15 Comments leave one →
  1. May 12, 2010 5:22 am

    aw that’s disappointing, but it’s good to know I can skip it and delve into other collections instead. I haven’t read *any* Neil Gaiman’s short stories!

    • May 12, 2010 10:14 am

      Valentina – Gaiman’s got a lot of good short stories, but I think I actually prefer his long-form fiction; it gives him more space to really develop his imagination.

  2. May 12, 2010 8:28 am

    Smoke and Mirrors and Fragile Things have been on my reading list for ages. This definitely looks cute and appropriate for kids who aren’t ready for his bigger stuff, but doesn’t really have much of a use to the adult reader.

    • May 12, 2010 10:15 am

      Omni – Lesson to take away from this one: always check the table of contents on short-story anthologies BEFORE buying. :)

  3. May 12, 2010 8:57 am

    Thanks for your review – I think I’ll skip this one.

    • May 12, 2010 10:16 am

      bermudaonion – Especially if you’ve already got/read one of his larger short-story collections!

  4. May 12, 2010 2:31 pm

    I don’t mean to contradict you, but I think you’ll find that M is for Mirrors you’ll stare in forever.

    Having made my obligatory Neil Gaiman Dangerous Alphabet joke – I rarely feel that Neil Gaiman is living up to his potential in his short stories. Even the ones I like, the adjective I use for them is “fine”. Novels are better. I like to be able to sink my teeth into all the weirdness.

    • May 13, 2010 11:07 am

      Jenny – Ahhhh, I haven’t read the Dangerous Alphabet yet. I guess he’s contradicting himself, eh?

      I completely agree with you on Gaiman’s short stories vs. novels. There are plenty of stories I like well enough, but they’re just not as good as his longer stuff. The exception I’d say would be some of the short pieces within the Sandman books, but even there, they’re good because they’re part of the larger universe… if they didn’t have that context, I’d find them way less compelling.

  5. May 13, 2010 5:27 pm

    I’ll wait before diving into this one. I have yet to read any of NG’s adult fiction and it is HIGH TIME.
    Loved the vocab words.

    • May 17, 2010 10:11 am

      Care – High time indeed! Stardust is my personal favorite, but however you pick, it’s hard to go too far wrong.

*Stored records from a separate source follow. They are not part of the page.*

(** The interconnect: a CCI-400, with snoops on for this cluster. *)
Lemma interconnect_run d l h v : exists d' l',
  plat_arm_interconnect_init (St d l h v) = (Ret tt, St d' l' h (sput cci_booted v)).
Proof.
  unfold plat_arm_interconnect_init, cci_init, read_cci_part_number. run.
  change (negb (PLAT_ARM_CCI_BASE =? 0)) with true. run. rewrite cci_lo, cci_hi.
  match goal with |- context [sput ?c v] => change (sput c v) with (sput cci_booted v) end.
  set (v1 := sput cci_booted v). match goal with |- context [c_assert (0 <=? ?p)] => change (0 <=? p) with true end. run.
  match goal with |- context [bind (validate_cci_map cci_map) _ (St ?d1 ?l1 _ _)] =>
    assert (Ev : validate_cci_map cci_map (St d1 l1 h v1) = (Ret true, St d1 l1 h v1)) by reflexivity end.
  rewrite (bind_run _ _ _ _ _ Ev). run. by do 2 eexists.
Qed.

Lemma coherency_run d l h v : exists d' l',
  plat_arm_interconnect_enter_coherency mpidr (St d l h (sput cci_booted v)) = (Ret tt, St d' l' h (sput cci_booted v)).
Proof.
  unfold plat_arm_interconnect_enter_coherency, cci_enable_snoop_dvm_reqs. rewrite (aff1_zero i mpidr Hme Hi).
  destruct (snoop_run (DVM_EN_BIT .| SNOOP_EN_BIT) d l h (sput cci_booted v) cci_settles) as (d2 & l2 & E2); [done|].
  by eexists d2, _.
Qed.

(** Then the address space, and the MMU. *)
Lemma plat_arch_setup_run ld d l h v : XlatPlat.linked ld -> s_xlat v = Xlat.xlat_zero -> mmu_off d -> exists d' l' x,
  bl31_plat_arch_setup mpidr ld (St d l h v) = (Ret tt, St d' l' h (sput (x : Xlat.xlat) (sput cci_booted v))) /\
  forall va, Xlat.walk (XlatPlat.xlat_tables_at ld) x va = (fun a => (va, a)) <$> XlatPlat.address_space ld va.
Proof.
  intros Hld Hx Hoff. unfold bl31_plat_arch_setup.
  destruct (interconnect_run d l h v) as (d1 & l1 & E1). rewrite (bind_run _ _ _ _ _ E1).
  apply (mmu_off_kept _ _ _ _ _ _ _ _ _ _ sctlr_interconnect E1) in Hoff.
  destruct (coherency_run d1 l1 h v) as (d2 & l2 & E2). rewrite (bind_run _ _ _ _ _ E2).
  apply (mmu_off_kept _ _ _ _ _ _ _ _ _ _ (sctlr_coherency _) E2) in Hoff.
  exact (XlatPlat.map_el3_run ld Hld d2 l2 h (sput cci_booted v) Hx Hoff).
Qed.

End Platform.

(** ** The services register *)

Lemma lookup_four {A} (x : A) j : (j < 4)%nat -> repeat x 4 !! j = Some x.
Proof. destruct j as [|[|[|[|]]]]; (done || lia). Qed.

Section Services.
Context `{E : Env} (Hans : pmu_answers) `{OC : !OpteeComplies}.
Context (mpidr : Z) (i : nat) (Hme : plat_my_core_pos mpidr = Z.of_nat i) (Hi : (i < 4)%nat).
Context (warm : Z) (g : gic) (xl : Xlat.xlat) (im : images).
Implicit Types (d : Dev) (l : list event) (h : list lock_id) (v : el3_statics).

(** What stays while the services are set up: controller, interconnect, mailbox, no
    interrupt type registered, room for the heartbeat's handler. *)
Definition basis v : Prop :=
  s_gic v = g /\ s_cci v = cci_booted /\ s_intr v = blank /\ s_ipi v = ipi_booted /\ length (pll_modes (s_pm v)) = 5%nat /\
  Swdt.table_ok (s_swdt v) /\ Swdt.lookup_el3 (s_swdt v) Swdt.IRQ_TTC2_0 = None /\ s_xlat v = xl.

Lemma request_room id hd d l h v : 0 <= id < Swdt.MAX_INTR_EL3 -> id <> Swdt.IRQ_TTC2_0 ->
  basis v -> exists r (w : Swdt.swdt),
  Swdt.request_intr_type_el3 id (Some hd) (St d l h v) = (Ret r, St d l h (sput w v)) /\ basis (sput w v).
Proof.
  intros Hid Hne (H1 & H0 & H2 & H3 & H4 & H5 & H6 & H7). unfold Swdt.MAX_INTR_EL3 in Hid.
  rewrite Swdt.request_run by (done || lia).
  set (rc := Swdt.request_code _ _ _). destruct (rc =? 0) eqn:Erc.
  - do 2 eexists. split; [reflexivity|]. repeat (split; [done|]). split.
    + unfold Swdt.table_ok in *. simpl. by rewrite length_insert.
    + simpl.
      rewrite Swdt.lookup_el3_set by (done || unfold Swdt.MAX_INTR_EL3; lia).
      rewrite (proj2 (Z.eqb_neq _ _)) by done. done.
  - exists rc, (s_swdt v). change (s_swdt v) with (sget (S := Swdt.swdt) v). rewrite sput_sget. done.
Qed.

Lemma restart_room d l h v : basis v -> exists r (w : Swdt.swdt),
  PmRestart.pm_wdt_restart_setup (St d l h v) = (Ret r, St d l h (sput w v)) /\ basis (sput w v).
Proof.
  intros Hb. unfold PmRestart.pm_wdt_restart_setup.
  destruct (request_room ARM_IRQ_SEC_SGI_7 zynqmp_sgi7_irq_ptr d l h v) as (r & w & E1 & Hb1); [done..|].
  rewrite (bind_run _ _ _ _ _ E1). destruct (truthy r); [by exists r, w|].
  destruct (request_room IRQ_TTC3_1 ttc_fiq_handler_ptr d l h (sput w v)) as (r2 & w2 & E2 & Hb2); [done..|].
  exists r2, w2. by rewrite E2.
Qed.

Lemma sip_setup_run d l h v : pm_secure_lock ∉ h -> basis v -> exists r d' l' (p : pm) (w : Swdt.swdt),
  PmSvc.sip_svc_setup (St d l h v) = (Ret r, St d' l' h (sput p (sput w v))) /\ basis (sput p (sput w v)).
Proof.
  intros Hh Hb. pose proof Hb as (H1 & H0 & H2 & H3 & H4 & H5 & H6 & H7).
  assert (Hip : ipi_up (sget v)) by exact H3. unfold PmSvc.sip_svc_setup, PmRestart.pm_setup.
  destruct (PmRestart.pm_ipi_init_run d l h v Hip) as (d1 & n1 & E1 & _). rewrite (bind_run _ _ _ _ _ E1). run.
  unfold pm_get_api_version.
  destruct (PmRestart.sync_out1_answer [PM_GET_API_VERSION] (api_version (sget v)) d1 (n1 ++ l) h v Hip Hans Hh)
    as (r & ver & d2 & n2 & E2 & _); [simpl; lia|]. rewrite (bind_run _ _ _ _ _ E2). run.
  set (v1 := sput _ v). assert (Hb1 : basis v1) by done. cbn [snd set_api_version api_version].
  destruct (ver <? PM_VERSION).
  { run. exists (- EINVAL), d2, (n2 ++ n1 ++ l), (set_api_version ver (s_pm v)), (s_swdt v). done. }
  destruct (restart_room d2 (n2 ++ n1 ++ l) h v1 Hb1) as (st & w & E3 & Hb3). rewrite (bind_run _ _ _ _ _ E3). run.
  eexists _, d2, _, (set_pm_up (b2z (st =? 0)) (s_pm v1)), w. split; [reflexivity|]. exact Hb3.
Qed.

  6. May 14, 2010 11:34 am

    How frustrating to find out that his story collections are so repetitive. I’ve only recently “found” Gaiman; we’re still newlyweds! I have found that although I love his Young Adult books, I haven’t been too impressed with his adult fiction.

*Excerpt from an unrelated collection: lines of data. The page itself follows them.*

(** * App.vue: the staggered search refinement of the search page

    A shallow embedding of the script part of [src/App.vue]: the reactive
    refs of the component become one record ([Store]), the browser's
    event loop (pending timers, promises in flight, the clock read by
    [Date.now()]) becomes an explicit [World], and every callback of the
    component becomes a function on worlds.  Handlers run to completion:
    one event of the loop is one call of [step]. *)

From Stdlib Require Import ZArith String Ascii List Sorting.Sorted Permutation.
From stdpp Require Import base option list gmap.
Import ListNotations.

Local Open Scope string_scope.
Local Open Scope Z_scope.

(** ** Category keys *)

Module Keys.

(** [\d] of a JavaScript regular expression: the ten ASCII digits. *)
Definition is_digit (c : ascii) : bool :=
  let n := nat_of_ascii c in (Nat.leb 48 n) && (Nat.leb n 57).

Fixpoint all_digits (s : string) : bool :=
  match s with
  | EmptyString => true
  | String c s' => is_digit c && all_digits s'
  end.

(** [/^\d+$/.test(key)]: at least one character, digits only. *)
Definition test_digits (key : string) : bool :=
  match key with
  | EmptyString => false
  | String _ _ => all_digits key
  end.

Definition disk_prefix : string := "disk_".

(** [normalizeKey]: [/^\d+$/.test(key) ? `disk_${key}` : key]. *)
Definition normalizeKey (key : string) : string :=
  if test_digits key then String.append disk_prefix key else key.

(** [strip p s] is [Some r] when [s = p ++ r]. *)
Fixpoint strip (p s : string) : option string :=
  match p, s with
  | EmptyString, _ => Some s
  | String a p', String b s' => if Ascii.eqb a b then strip p' s' else None
  | String _ _, EmptyString => None
  end.

(** [denormalizeKey]: [key.replace(/^disk_/, "")]. *)
Definition denormalizeKey (key : string) : string :=
  match strip disk_prefix key with
  | Some rest => rest
  | None => key
  end.

Definition diskSortOrder : list string :=
  ["aliyun"; "baidu"; "quark"; "115"; "123"; "xunlei"; "mobile"; "tianyi";
   "uc"; "pikpak"; "ed2k"; "magnet"; "other"].

(** [Array.prototype.indexOf]: the first index holding [x], or [-1]. *)
Fixpoint indexOf (l : list string) (x : string) : Z :=
  match l with
  | [] => -1
  | y :: l' =>
      if String.eqb y x then 0
      else let i := indexOf l' x in if i =? -1 then -1 else i + 1
  end.

(** The position a (prefixed) key is sorted by:
    [idx === -1 ? 999 : idx] with [idx = diskSortOrder.indexOf(denormalizeKey(key))]. *)
Definition pos (key : string) : Z :=
  let idx := indexOf diskSortOrder (denormalizeKey key) in
  if idx =? -1 then 999 else idx.

End Keys.

(** ** Arrays and objects of entries *)

Module Entries.

(** The key that an assignment does not store. *)
Definition proto : string := "__proto__".

Section WithValues.
Context {V : Type}.

(** [Array.prototype.sort(compare)] is stable: [x] is moved behind [y]
    only when [compare x y > 0].  Insertion from the right gives that
    order, which for a comparator that subtracts two ranks is the only
    stable sorted arrangement. *)
Fixpoint insert_by (compare : V -> V -> Z) (x : V) (l : list V) : list V :=
  match l with
  | [] => [x]
  | y :: l' =>
      if 0 <? compare x y then y :: insert_by compare x l'
      else x :: y :: l'
  end.

Fixpoint sort_by (compare : V -> V -> Z) (l : list V) : list V :=
  match l with
  | [] => []
  | x :: l' => insert_by compare x (sort_by compare l')
  end.

(** An own property created or overwritten, for a key that is not an
    array index: an existing key keeps its place and takes the new value,
    a new key goes last. *)
Fixpoint define (k : string) (v : V) (acc : list (string * V)) : list (string * V) :=
  match acc with
  | [] => [(k, v)]
  | (k', v') :: acc' =>
      if String.eqb k' k then (k', v) :: acc'
      else (k', v') :: define k v acc'
  end.

(** [acc[k] = v] on an object created by [{}], held as its own entries.
    [acc["__proto__"] = v] runs the setter inherited from
    [Object.prototype]: it creates no own property and leaves the own
    entries as they are.  Every other key is an own property afterwards. *)
Definition assign (k : string) (v : V) (acc : list (string * V)) : list (string * V) :=
  if String.eqb k proto then acc else define k v acc.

    • May 17, 2010 10:12 am

      christina – I’m not necessarily opposed to authors repackaging their short stories to suit different audiences, I just wish I’d known about it ahead of time.

  7. May 17, 2010 1:33 pm

    This was one of my first introductions to Gaiman’s work. (My husband has all the Sandman comics but I never read them.)

    • June 9, 2010 10:15 am

      Amber – The Sandman comics are *very* different from these short stories – similar mentality, I guess, but the tone and the level are not at all the same.